## Your task
Repeat exactly, and only, the lines below starting at the line that contains "let normalized := match" and ending at the line that contains "existsb (contains filePath)", inclusive of both.

## Input data
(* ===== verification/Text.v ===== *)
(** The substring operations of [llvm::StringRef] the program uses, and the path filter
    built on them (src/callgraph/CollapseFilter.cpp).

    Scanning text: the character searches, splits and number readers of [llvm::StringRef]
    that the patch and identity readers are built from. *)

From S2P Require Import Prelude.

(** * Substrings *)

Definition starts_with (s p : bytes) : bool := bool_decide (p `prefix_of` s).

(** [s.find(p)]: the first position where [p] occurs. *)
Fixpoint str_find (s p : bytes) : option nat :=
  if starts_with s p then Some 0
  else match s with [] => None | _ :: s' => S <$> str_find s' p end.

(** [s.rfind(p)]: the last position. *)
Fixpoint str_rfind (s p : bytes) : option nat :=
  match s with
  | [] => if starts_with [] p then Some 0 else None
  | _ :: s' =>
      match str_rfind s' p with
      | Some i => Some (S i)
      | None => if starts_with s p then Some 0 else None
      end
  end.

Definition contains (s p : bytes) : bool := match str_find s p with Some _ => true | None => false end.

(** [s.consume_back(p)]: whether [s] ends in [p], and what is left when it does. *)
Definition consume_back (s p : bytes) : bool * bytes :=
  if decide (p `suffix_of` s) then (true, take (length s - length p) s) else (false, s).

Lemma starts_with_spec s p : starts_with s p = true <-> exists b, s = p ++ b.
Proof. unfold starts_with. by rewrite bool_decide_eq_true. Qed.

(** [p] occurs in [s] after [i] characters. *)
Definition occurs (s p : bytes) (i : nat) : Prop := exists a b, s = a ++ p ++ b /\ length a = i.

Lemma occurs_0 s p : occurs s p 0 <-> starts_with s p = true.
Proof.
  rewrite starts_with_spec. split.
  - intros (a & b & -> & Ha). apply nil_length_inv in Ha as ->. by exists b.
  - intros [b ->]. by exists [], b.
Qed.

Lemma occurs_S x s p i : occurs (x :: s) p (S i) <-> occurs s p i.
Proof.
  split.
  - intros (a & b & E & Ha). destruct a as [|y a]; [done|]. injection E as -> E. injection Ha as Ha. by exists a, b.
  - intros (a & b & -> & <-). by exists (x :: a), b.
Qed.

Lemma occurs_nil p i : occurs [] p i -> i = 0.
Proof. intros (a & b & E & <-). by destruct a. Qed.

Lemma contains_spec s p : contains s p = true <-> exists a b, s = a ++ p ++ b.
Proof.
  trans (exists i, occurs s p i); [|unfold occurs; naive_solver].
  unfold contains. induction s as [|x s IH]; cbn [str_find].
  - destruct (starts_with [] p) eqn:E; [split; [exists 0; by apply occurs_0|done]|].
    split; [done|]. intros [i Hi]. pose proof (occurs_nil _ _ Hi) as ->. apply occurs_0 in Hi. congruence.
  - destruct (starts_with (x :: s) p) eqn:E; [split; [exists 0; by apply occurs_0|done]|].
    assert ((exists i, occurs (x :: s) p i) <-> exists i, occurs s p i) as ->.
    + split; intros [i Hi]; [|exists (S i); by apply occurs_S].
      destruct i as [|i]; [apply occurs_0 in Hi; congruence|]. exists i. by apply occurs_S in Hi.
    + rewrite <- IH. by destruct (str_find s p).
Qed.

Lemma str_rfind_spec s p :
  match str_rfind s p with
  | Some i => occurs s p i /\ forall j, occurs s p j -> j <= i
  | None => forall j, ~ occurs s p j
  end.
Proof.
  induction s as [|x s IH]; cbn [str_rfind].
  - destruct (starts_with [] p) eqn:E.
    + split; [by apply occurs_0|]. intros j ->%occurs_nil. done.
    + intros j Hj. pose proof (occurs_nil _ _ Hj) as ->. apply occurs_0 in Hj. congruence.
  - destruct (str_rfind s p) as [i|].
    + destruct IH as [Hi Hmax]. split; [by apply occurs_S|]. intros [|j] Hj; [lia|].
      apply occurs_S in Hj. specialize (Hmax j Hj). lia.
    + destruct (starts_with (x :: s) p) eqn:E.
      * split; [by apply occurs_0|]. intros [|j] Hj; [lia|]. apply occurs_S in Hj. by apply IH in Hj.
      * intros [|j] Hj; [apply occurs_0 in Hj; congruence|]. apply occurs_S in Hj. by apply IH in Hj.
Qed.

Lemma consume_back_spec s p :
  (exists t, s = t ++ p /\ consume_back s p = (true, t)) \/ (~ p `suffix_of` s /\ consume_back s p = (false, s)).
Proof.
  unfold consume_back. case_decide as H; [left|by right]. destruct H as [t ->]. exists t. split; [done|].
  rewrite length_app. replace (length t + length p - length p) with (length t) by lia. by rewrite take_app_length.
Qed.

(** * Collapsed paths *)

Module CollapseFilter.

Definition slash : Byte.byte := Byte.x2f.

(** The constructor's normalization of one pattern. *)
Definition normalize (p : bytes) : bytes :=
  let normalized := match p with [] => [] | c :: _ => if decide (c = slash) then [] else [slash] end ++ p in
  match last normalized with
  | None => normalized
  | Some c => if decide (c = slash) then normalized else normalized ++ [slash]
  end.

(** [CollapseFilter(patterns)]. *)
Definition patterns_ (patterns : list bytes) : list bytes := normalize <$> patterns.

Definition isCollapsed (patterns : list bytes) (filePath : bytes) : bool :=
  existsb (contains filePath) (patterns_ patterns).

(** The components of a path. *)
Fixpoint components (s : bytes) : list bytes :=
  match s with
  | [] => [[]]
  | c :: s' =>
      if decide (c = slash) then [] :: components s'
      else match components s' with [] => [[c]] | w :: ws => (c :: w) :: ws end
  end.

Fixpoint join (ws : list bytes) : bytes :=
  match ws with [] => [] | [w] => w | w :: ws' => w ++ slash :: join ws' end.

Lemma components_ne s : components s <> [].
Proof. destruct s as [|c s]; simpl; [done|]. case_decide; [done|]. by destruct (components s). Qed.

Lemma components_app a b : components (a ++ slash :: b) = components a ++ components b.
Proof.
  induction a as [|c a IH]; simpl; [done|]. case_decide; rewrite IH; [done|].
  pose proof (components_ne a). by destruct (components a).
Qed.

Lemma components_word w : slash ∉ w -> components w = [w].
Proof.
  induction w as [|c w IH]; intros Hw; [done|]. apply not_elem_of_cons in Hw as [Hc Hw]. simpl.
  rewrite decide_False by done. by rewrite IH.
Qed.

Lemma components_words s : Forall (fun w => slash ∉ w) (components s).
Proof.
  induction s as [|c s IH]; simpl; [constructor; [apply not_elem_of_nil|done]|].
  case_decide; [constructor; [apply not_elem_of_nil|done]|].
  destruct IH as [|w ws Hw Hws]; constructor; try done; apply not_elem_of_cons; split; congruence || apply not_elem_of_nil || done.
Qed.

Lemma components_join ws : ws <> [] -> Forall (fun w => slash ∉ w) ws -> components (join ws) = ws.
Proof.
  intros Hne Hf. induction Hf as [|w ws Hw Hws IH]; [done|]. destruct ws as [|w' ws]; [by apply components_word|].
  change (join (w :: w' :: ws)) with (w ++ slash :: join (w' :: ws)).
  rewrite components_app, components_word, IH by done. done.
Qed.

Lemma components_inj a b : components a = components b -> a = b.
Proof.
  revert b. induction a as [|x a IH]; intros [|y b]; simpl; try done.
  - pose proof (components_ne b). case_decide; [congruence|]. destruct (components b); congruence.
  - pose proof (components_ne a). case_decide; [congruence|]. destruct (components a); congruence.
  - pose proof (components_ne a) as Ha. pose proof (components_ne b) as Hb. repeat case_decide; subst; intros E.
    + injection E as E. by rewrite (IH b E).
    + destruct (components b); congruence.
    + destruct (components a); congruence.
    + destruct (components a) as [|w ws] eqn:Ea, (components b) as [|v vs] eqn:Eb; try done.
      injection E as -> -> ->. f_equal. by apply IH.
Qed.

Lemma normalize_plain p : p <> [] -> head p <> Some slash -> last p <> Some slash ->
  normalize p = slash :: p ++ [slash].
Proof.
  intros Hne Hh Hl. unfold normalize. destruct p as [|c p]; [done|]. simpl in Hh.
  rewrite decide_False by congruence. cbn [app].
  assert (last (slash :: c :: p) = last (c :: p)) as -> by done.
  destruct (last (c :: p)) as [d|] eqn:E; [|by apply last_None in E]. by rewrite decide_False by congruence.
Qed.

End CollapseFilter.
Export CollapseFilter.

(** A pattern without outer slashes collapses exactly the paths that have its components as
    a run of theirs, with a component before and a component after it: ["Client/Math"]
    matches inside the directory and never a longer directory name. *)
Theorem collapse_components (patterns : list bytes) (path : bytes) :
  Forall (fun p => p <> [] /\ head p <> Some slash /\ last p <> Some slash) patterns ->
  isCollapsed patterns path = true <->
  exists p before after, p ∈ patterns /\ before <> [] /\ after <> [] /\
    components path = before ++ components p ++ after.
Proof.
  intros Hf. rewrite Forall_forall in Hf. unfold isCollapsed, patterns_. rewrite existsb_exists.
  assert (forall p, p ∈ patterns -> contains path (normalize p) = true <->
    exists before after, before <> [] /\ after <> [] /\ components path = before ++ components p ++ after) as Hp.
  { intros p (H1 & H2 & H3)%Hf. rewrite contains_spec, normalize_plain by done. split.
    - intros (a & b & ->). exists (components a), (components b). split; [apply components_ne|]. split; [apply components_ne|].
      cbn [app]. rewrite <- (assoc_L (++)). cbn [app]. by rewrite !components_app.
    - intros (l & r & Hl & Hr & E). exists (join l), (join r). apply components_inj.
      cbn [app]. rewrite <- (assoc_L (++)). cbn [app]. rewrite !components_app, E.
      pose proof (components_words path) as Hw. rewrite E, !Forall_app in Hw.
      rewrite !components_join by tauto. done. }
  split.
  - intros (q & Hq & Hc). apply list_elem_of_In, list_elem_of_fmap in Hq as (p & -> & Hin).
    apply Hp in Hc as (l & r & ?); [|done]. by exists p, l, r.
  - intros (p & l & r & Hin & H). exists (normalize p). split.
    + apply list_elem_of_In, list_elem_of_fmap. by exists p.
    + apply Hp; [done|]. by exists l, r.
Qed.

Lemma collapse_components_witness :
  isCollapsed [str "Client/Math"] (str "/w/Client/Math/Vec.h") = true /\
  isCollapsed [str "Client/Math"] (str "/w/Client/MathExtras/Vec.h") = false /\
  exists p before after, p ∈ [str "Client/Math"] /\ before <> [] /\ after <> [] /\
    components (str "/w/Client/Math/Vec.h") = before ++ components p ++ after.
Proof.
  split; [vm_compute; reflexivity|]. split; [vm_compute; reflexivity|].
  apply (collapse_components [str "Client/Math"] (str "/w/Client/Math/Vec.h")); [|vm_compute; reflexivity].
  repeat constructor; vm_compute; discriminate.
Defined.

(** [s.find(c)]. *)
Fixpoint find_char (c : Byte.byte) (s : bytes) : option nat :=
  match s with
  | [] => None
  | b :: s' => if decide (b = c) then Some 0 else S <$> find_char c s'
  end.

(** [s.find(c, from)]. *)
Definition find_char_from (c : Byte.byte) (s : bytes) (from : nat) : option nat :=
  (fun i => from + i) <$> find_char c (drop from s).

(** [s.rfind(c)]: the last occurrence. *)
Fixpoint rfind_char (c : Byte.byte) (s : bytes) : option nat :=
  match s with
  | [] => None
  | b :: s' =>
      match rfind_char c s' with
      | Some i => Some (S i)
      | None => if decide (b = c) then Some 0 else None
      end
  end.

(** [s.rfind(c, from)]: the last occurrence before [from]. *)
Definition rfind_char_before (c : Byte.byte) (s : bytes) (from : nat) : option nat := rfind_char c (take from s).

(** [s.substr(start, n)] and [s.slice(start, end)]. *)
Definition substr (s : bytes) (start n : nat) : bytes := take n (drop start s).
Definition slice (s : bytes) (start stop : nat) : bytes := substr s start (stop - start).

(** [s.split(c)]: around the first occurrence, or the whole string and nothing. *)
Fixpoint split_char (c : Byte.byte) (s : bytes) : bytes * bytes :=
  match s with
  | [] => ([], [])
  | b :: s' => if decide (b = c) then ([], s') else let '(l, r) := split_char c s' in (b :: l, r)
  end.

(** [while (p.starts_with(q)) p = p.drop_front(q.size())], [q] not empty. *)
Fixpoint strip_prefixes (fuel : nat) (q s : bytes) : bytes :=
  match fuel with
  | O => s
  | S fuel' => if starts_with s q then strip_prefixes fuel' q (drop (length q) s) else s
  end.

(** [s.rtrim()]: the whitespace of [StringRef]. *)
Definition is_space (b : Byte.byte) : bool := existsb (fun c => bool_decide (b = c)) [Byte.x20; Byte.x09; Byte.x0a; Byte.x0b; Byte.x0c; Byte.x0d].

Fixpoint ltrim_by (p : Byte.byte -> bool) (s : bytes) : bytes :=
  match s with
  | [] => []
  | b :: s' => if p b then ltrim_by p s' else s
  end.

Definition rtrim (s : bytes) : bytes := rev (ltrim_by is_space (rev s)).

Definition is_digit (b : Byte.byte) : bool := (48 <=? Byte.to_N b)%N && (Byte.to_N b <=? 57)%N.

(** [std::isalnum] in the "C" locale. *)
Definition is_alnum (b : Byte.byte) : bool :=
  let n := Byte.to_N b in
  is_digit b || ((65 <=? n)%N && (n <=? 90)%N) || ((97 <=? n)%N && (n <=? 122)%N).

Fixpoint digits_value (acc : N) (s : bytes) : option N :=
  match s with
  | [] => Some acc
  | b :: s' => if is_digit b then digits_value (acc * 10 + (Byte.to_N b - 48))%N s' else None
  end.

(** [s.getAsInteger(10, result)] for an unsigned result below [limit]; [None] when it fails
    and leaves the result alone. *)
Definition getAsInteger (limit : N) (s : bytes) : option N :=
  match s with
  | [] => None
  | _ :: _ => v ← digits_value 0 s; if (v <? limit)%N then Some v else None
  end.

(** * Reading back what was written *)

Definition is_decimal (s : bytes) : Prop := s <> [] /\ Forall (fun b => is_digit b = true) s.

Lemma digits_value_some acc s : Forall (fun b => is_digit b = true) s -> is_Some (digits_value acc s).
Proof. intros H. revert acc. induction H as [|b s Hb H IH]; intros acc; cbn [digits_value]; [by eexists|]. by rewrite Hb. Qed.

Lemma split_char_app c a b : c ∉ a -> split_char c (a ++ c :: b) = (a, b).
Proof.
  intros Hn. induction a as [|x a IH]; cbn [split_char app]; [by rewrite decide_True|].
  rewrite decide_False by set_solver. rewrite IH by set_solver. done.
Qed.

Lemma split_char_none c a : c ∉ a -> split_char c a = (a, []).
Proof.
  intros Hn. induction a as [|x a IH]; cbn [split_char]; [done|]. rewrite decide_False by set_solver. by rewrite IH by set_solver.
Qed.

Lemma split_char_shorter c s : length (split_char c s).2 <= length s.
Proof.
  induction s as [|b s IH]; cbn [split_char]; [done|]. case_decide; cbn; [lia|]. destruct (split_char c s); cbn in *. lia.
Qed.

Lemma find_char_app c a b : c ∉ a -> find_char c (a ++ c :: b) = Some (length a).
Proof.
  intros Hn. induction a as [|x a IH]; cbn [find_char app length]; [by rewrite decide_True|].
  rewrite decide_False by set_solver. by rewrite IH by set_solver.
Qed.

## Problem solution
  let normalized := match p with [] => [] | c :: _ => if decide (c = slash) then [] else [slash] end ++ p in
  match last normalized with
  | None => normalized
  | Some c => if decide (c = slash) then normalized else normalized ++ [slash]
  end.

(** [CollapseFilter(patterns)]. *)
Definition patterns_ (patterns : list bytes) : list bytes := normalize <$> patterns.

Definition isCollapsed (patterns : list bytes) (filePath : bytes) : bool :=
  existsb (contains filePath) (patterns_ patterns).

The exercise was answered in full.